(* ===== verification/LinkProps.v ===== *)
(** * The contract of the module graph: cycles and link order

    An acyclic graph is linked in the one order that takes, at each point, the
    least module that is ready; a graph with cycles is refused with one error per
    component, each a shortest cycle through its least module. *)

From Stdlib Require Import Sorting.Sorted.
From stdpp Require Import list gmap relations.
From S2P Require Import Prelude Tokens ModulePaths Ordered Graphs GraphProps Loading LinkFacts.
Set Warnings "-clear-no-such-hyp".
Local Open Scope nat_scope.

(** ** Sorting with a key that may be missing *)

Lemma sort_keyed {A K} `{OrdLaws K} (f : A -> option K) l :
  (forall x, x ∈ l -> is_Some (f x)) ->
  exists keyed, mapM (fun x => k ← f x; Some (k, x)) l = Some keyed /\
    map snd (sort_keys fst keyed) ≡ₚ l /\
    StronglySorted (fun x y => cmp (f x) (f y) <> Gt) (map snd (sort_keys fst keyed)).
Proof.
  intros Hl. destruct (mapM_some (fun x => k ← f x; Some (k, x)) l) as (keyed & E & HF).
  { intros x Hx. destruct (Hl x Hx) as [k ->]. by eexists. }
  exists keyed. split; [done|]. assert (Hk : forall p, p ∈ keyed -> f p.2 = Some p.1).
  { intros [k x] (y & Hy & Ey)%(elem_of_mapM _ _ _ _ E). by destruct (f y) eqn:Ef; simplify_eq/=. }
  split.
  - rewrite (Permutation_map snd (sort_keys_perm fst keyed)). clear -HF.
    induction HF as [|x [k y] l r Hx _ IH]; [done|]. simpl. destruct (f x); simplify_eq/=. by constructor.
  - pose proof (sort_keys_sorted fst keyed) as Hs. assert (forall p, p ∈ sort_keys fst keyed -> f p.2 = Some p.1) as Hk'.
    { intros p. rewrite sort_keys_perm. apply Hk. }
    induction Hs as [|p r Hr IH Hp]; simpl; constructor; [apply IH; set_solver|].
    apply Forall_forall. intros x (q & -> & Hq)%list_elem_of_fmap.
    rewrite (Hk' p), (Hk' q) by set_solver. by apply (proj1 (Forall_forall _ _) Hp).
Qed.

Section Props.
Context {PE : Type} (modules : list (LoadedModule PE)) (sources : SourceMap).

(** A module from which a statement leads back to it. *)
Definition on_cycle (i : nat) : Prop := exists z, leads modules i z /\ rtc (leads modules) z i.

(** [c], with its least module first, is a component of mutual reachability, and
    [e] reports a shortest cycle through that module. *)
Definition reports (c : list nat) (e : LoadError) : Prop :=
  exists start rest p steps, c = start :: rest /\ e = Cycle steps /\
    mapM (fun '(u, i) => cycle_step modules sources u i) p = Some steps /\
    p <> [] /\ walk modules start p start /\
    (forall k, nsteps (leads modules) (S k) start start -> length p <= S k) /\
    (forall i, i ∈ rest -> cmp (key_at modules sources start) (key_at modules sources i) <> Gt) /\
    forall x y, x ∈ c -> (y ∈ c <-> rtc (leads modules) x y /\ rtc (leads modules) y x).

Context (Hok : graph_ok modules sources).

Lemma key_at_some i : i < length modules -> is_Some (key_at modules sources i).
Proof.
  intros Hi. destruct (lookup_lt_is_Some_2 modules i Hi) as [m Hm]. unfold key_at. rewrite Hm. simpl.
  apply (graph_keys _ _ Hok). apply list_elem_of_fmap_2. by eapply list_elem_of_lookup_2.
Qed.

Lemma module_name_some f : f ∈ module_files modules -> is_Some (module_name sources f).
Proof.
  intros Hf. destruct (graph_keys _ _ Hok f Hf) as [k Hk]. unfold module_name, key in *. rewrite Hk. simpl.
  destruct k; [by eexists|]. unfold source_module, source_path in *. destruct (source_file sources f); [by eexists|done].
Qed.

Lemma walk_steps u p v : walk modules u p v ->
  exists steps, mapM (fun '(u, e) => cycle_step modules sources u e) p = Some steps.
Proof.
  intros Hw. destruct (mapM_some (fun '(u, e) => cycle_step modules sources u e) p) as (r & E & _); [|eauto].
  revert u Hw. induction p as [|[x e] p IH]; intros u; [set_solver|].
  intros [-> (w & Hs & Hw)] [y f] [[= -> ->]|Hin]%elem_of_cons; [|by apply (IH w Hw (y, f))].
  destruct Hs as (m & edge & Hm & He & _). unfold cycle_step. rewrite Hm. simpl. rewrite He. simpl.
  assert (m ∈ modules) as Hmm by (by eapply list_elem_of_lookup_2).
  destruct (module_name_some (module_file m)) as [n1 ->]; [by apply list_elem_of_fmap_2|].
  destruct (module_name_some (target edge)) as [n2 ->]; [|by eexists].
  apply (graph_edges _ _ Hok (module_file m)). exists m, edge.
  repeat split; try done. by eapply list_elem_of_lookup_2.
Qed.

(** One component, from its sorting to its error. *)
Lemma component_ok c :
  c <> [] -> (forall x, x ∈ c -> x < length modules /\ on_cycle x) ->
  (forall x y, x ∈ c -> (y ∈ c <-> rtc (leads modules) x y /\ rtc (leads modules) y x)) ->
  exists c' path steps, sort_component modules sources c = Some c' /\ c' ≡ₚ c /\
    cycle_path modules c' = Some path /\
    mapM (fun '(u, e) => cycle_step modules sources u e) path = Some steps /\ reports c' (Cycle steps).
Proof.
  intros Hne Hx Hc. unfold sort_component.
  destruct (sort_keyed (key_at modules sources) c) as (keyed & -> & Hp & Hs).
  { intros x Hin. by apply key_at_some, Hx. }
  cbn [mbind option_bind]. set (c' := map snd (sort_keys fst keyed)) in *. exists c'.
  assert (Hin : forall x, x ∈ c' <-> x ∈ c) by (intros x; by rewrite Hp).
  destruct c' as [|start rest] eqn:E; [by apply Permutation_nil_l in Hp|].
  assert (start ∈ start :: rest) as Hst by set_solver.
  destruct (search_path_ok modules sources Hok start (start :: rest)) as (at_ & e & via & p & E1 & E2 & Hpn & Hw & Hmin).
  { intros x y Hxc. rewrite !Hin. by apply Hc, Hin. }
  { done. }
  { intros x Hxc. by apply Hx, Hin. }
  { by apply Hx, Hin. }
  destruct (walk_steps start p start Hw) as [steps Es].
  exists p, steps. split; [done|]. split; [done|]. split.
  { unfold cycle_path. cbn [head mbind option_bind]. rewrite E1. cbn [mbind option_bind]. exact E2. }
  split; [done|]. exists start, rest, p, steps. do 6 (split; [done|]). split.
  - intros i Hi. apply StronglySorted_inv in Hs as [_ Hs]. by apply (proj1 (Forall_forall _ _) Hs).
  - intros x y Hxc. rewrite Hin. by apply Hc, Hin.
Qed.

(** The key of a component: its least module's. *)
Definition least_key (c : list nat) : option (option ModulePath) := i ← head c; key_at modules sources i.

Lemma sublist_concat {A} (l k : list (list A)) : l `sublist_of` k -> concat l `sublist_of` concat k.
Proof. induction 1; simpl; [done|by apply sublist_app|by apply sublist_inserts_l]. Qed.

Lemma elem_of_concat {A} (l : list (list A)) x : x ∈ concat l <-> exists c, c ∈ l /\ x ∈ c.
Proof.
  rewrite list_elem_of_In, in_concat. split; intros (c & H1 & H2); exists c; by rewrite !list_elem_of_In in *.
Qed.

Lemma concat_proper_perm {A} (l k : list (list A)) : l ≡ₚ k -> concat l ≡ₚ concat k.
Proof.
  induction 1 as [|x l k _ IH|x y l|l k m _ IH1 _ IH2]; simpl; [done|by rewrite IH| |by rewrite IH1].
  by rewrite !app_assoc, (Permutation_app_comm x).
Qed.

Lemma concat_perm {A} (l k : list (list A)) : Forall2 Permutation l k -> concat l ≡ₚ concat k.
Proof. induction 1; simpl; [done|by apply Permutation_app]. Qed.

Lemma cyclic_ok : exists succ cyclic, graph_successors modules = Some succ /\
  cyclic_components (length modules) succ = Some cyclic /\ NoDup (concat cyclic) /\
  (forall c, c ∈ cyclic -> c <> [] /\
    forall x y, x ∈ c -> (y ∈ c <-> rtc (leads modules) x y /\ rtc (leads modules) y x)) /\
  forall i, i ∈ concat cyclic <-> i < length modules /\ on_cycle i.
Proof.
  destruct (successors_total modules sources Hok) as (succ & Es & Hlen & Hedge).
  assert (Hreach : forall x y, rtc (edge succ) x y <-> rtc (leads modules) x y) by (intros; by apply rtc_ext).
  destruct (cyclic_components_ok succ (length modules)) as (comps & cyclic & _ & Ec & Hsub & Hnd & Hcls & Hin).
  { intros x y (e & m & edge & _ & _ & (n & Hn & _)%(file_index_lookup modules sources Hok))%Hedge.
    rewrite Hlen. by eapply lookup_lt_Some. }
  { lia. }
  exists succ, cyclic. split; [done|]. split; [done|].
  split; [by eapply sublist_NoDup; [|apply sublist_concat]|]. split.
  - intros c Hc. destruct (Hcls c Hc) as [Hne Hl]. split; [done|]. intros x y Hx.
    rewrite (Hl x y Hx). unfold linked. by rewrite !Hreach.
  - intros i. rewrite Hin, Hlen. unfold on_cycle. setoid_rewrite Hedge. by setoid_rewrite Hreach.
Qed.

**Exercise directions**. What lines in the entries contain "Hlen"? Report each one by copying it.

**Exercise result**.
  destruct (successors_total modules sources Hok) as (succ & Es & Hlen & Hedge).
    rewrite Hlen. by eapply lookup_lt_Some. }
  - intros i. rewrite Hin, Hlen. unfold on_cycle. setoid_rewrite Hedge. by setoid_rewrite Hreach.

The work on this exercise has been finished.